## Task prompt
In the listing below, start your output at the line with "- destruct calls" and end it after the line with "st_pool : Forall", copying every line exactly.

## Data
Lemma frame_close x srv n w w' : frame x n w w' ->
  frame x n w (set_streams (delete (keyFor srv x) (streams w')) w').
Proof.
  intros [Hh Hs Hc Hp]. split; simpl; [done| |done|done]. intros k Hk.
  rewrite lookup_delete_ne; [by apply Hs|]. by apply not_eq_sym.
Qed.

Lemma advance_gives x n w sides i calls : connection_ok x -> Forall source_fresh (bufferPool_ w) ->
  orderly sides (Gives i :: calls) -> attached x w n sides -> Forall input_ok (i :: given calls) ->
  serving w n (i :: given calls) (connEvents x) ->
  exists w', callBack memcachePorts (callOf x (Gives i)) w = Ret (tt, w') /\
    advanced x (Some n) w (callOf x <$> calls) w'.
Proof.
  intros Hok Hp [Hside Hord] [Hs Hh] [Hi Hins]%Forall_cons Hserv. rewrite (callBack_gives x n) by auto.
  destruct (onConsumer_serving x n i _ _ w Hp Hi Hserv) as (w' & E & Hserv' & Hf & Es & Eh & El).
  unfold mbind, gom_bind. rewrite E. destruct (isDone i); (eexists; split; [done|]);
    exists n; (split; [|split; [by try apply frame_close|by left]]);
    (eapply progress_on; [exact Hord| |done|exact Hserv']).
  - split; simpl; rewrite ?Es, ?Eh; intros srv Hsrv; unfold become in *; destruct (eqb srv (sideOf i)) eqn:Eb; try done.
    + rewrite lookup_delete_ne; [by apply Hs|]. intros Ek. apply keyFor_inj in Ek as [Ek _]; try done.
      by rewrite Ek, eqb_reflx in Eb.
    + destruct (Hh srv Hsrv) as [? ?]. split; [|done]. by destruct (eqb (negb srv) (sideOf i)).
  - split; rewrite ?Es, ?Eh; [apply Hs|apply Hh].
Qed.

Lemma progress_step x w o cb rem : connection_ok x -> Forall source_fresh (bufferPool_ w) ->
  progress x w o (cb :: rem) ->
  exists w', callBack memcachePorts cb w = Ret (tt, w') /\ advanced x o w rem w'.
Proof.
  intros Hok Hp Hpr. inversion Hpr as [Hn Eo Er|n sides calls Hord Hatt Hins Hserv Eo Er]; subst.
  - unfold connectionCalls in Er. pose proof (co_orderly _ Hok) as Hord.
    destruct (connScript x) as [|[srv|i] calls] eqn:Escr; simplify_eq/=; [|by destruct Hord].
    by apply advance_first.
  - destruct calls as [|[srv|i] calls]; simplify_eq/=.
    + by eapply advance_second.
    + by eapply advance_gives.
Qed.

(** ** Lemmas: all connections *)

(** Where every connection stands: [owners] are their consumers. *)
Record standing (xs : list connection) (w : worker) (owners : list (option nat)) (rems : list (list callback)) : Prop := {
  st_pool : Forall source_fresh (bufferPool_ w);
  st_length : length owners = length xs /\ length rems = length xs;
  st_progress i x o rem : xs !! i = Some x -> owners !! i = Some o -> rems !! i = Some rem -> progress x w o rem;
  st_owners i j n : owners !! i = Some (Some n) -> owners !! j = Some (Some n) -> i = j;
  st_bound i n : owners !! i = Some (Some n) -> (n < length (consumers w))%nat;
  st_covered n : (n < length (consumers w))%nat -> exists i, owners !! i = Some (Some n)
}.

Lemma standing_start xs w : Forall source_fresh (bufferPool_ w) -> consumers w = [] ->
  Forall (fun x => halfOpen w !! serverKey x = None) xs ->
  standing xs w ((fun _ => None) <$> xs) (connectionCalls <$> xs).
Proof.
  intros Hp Hnil Hx. split; [done|by rewrite !length_fmap| | | |rewrite Hnil; simpl; lia].
  - intros i x o rem Ex Eo Er. rewrite list_lookup_fmap, Ex in Eo. rewrite list_lookup_fmap, Ex in Er. simplify_eq/=.
    apply progress_new. by apply (Forall_lookup_1 _ _ _ _ Hx Ex).
  - intros i j n Ei. rewrite list_lookup_fmap in Ei. by destruct (xs !! i).
  - intros i n Ei. rewrite list_lookup_fmap in Ei. by destruct (xs !! i).
Qed.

## Reply
  - destruct calls as [|[srv|i] calls]; simplify_eq/=.
    + by eapply advance_second.
    + by eapply advance_gives.
Qed.

(** ** Lemmas: all connections *)

(** Where every connection stands: [owners] are their consumers. *)
Record standing (xs : list connection) (w : worker) (owners : list (option nat)) (rems : list (list callback)) : Prop := {
  st_pool : Forall source_fresh (bufferPool_ w);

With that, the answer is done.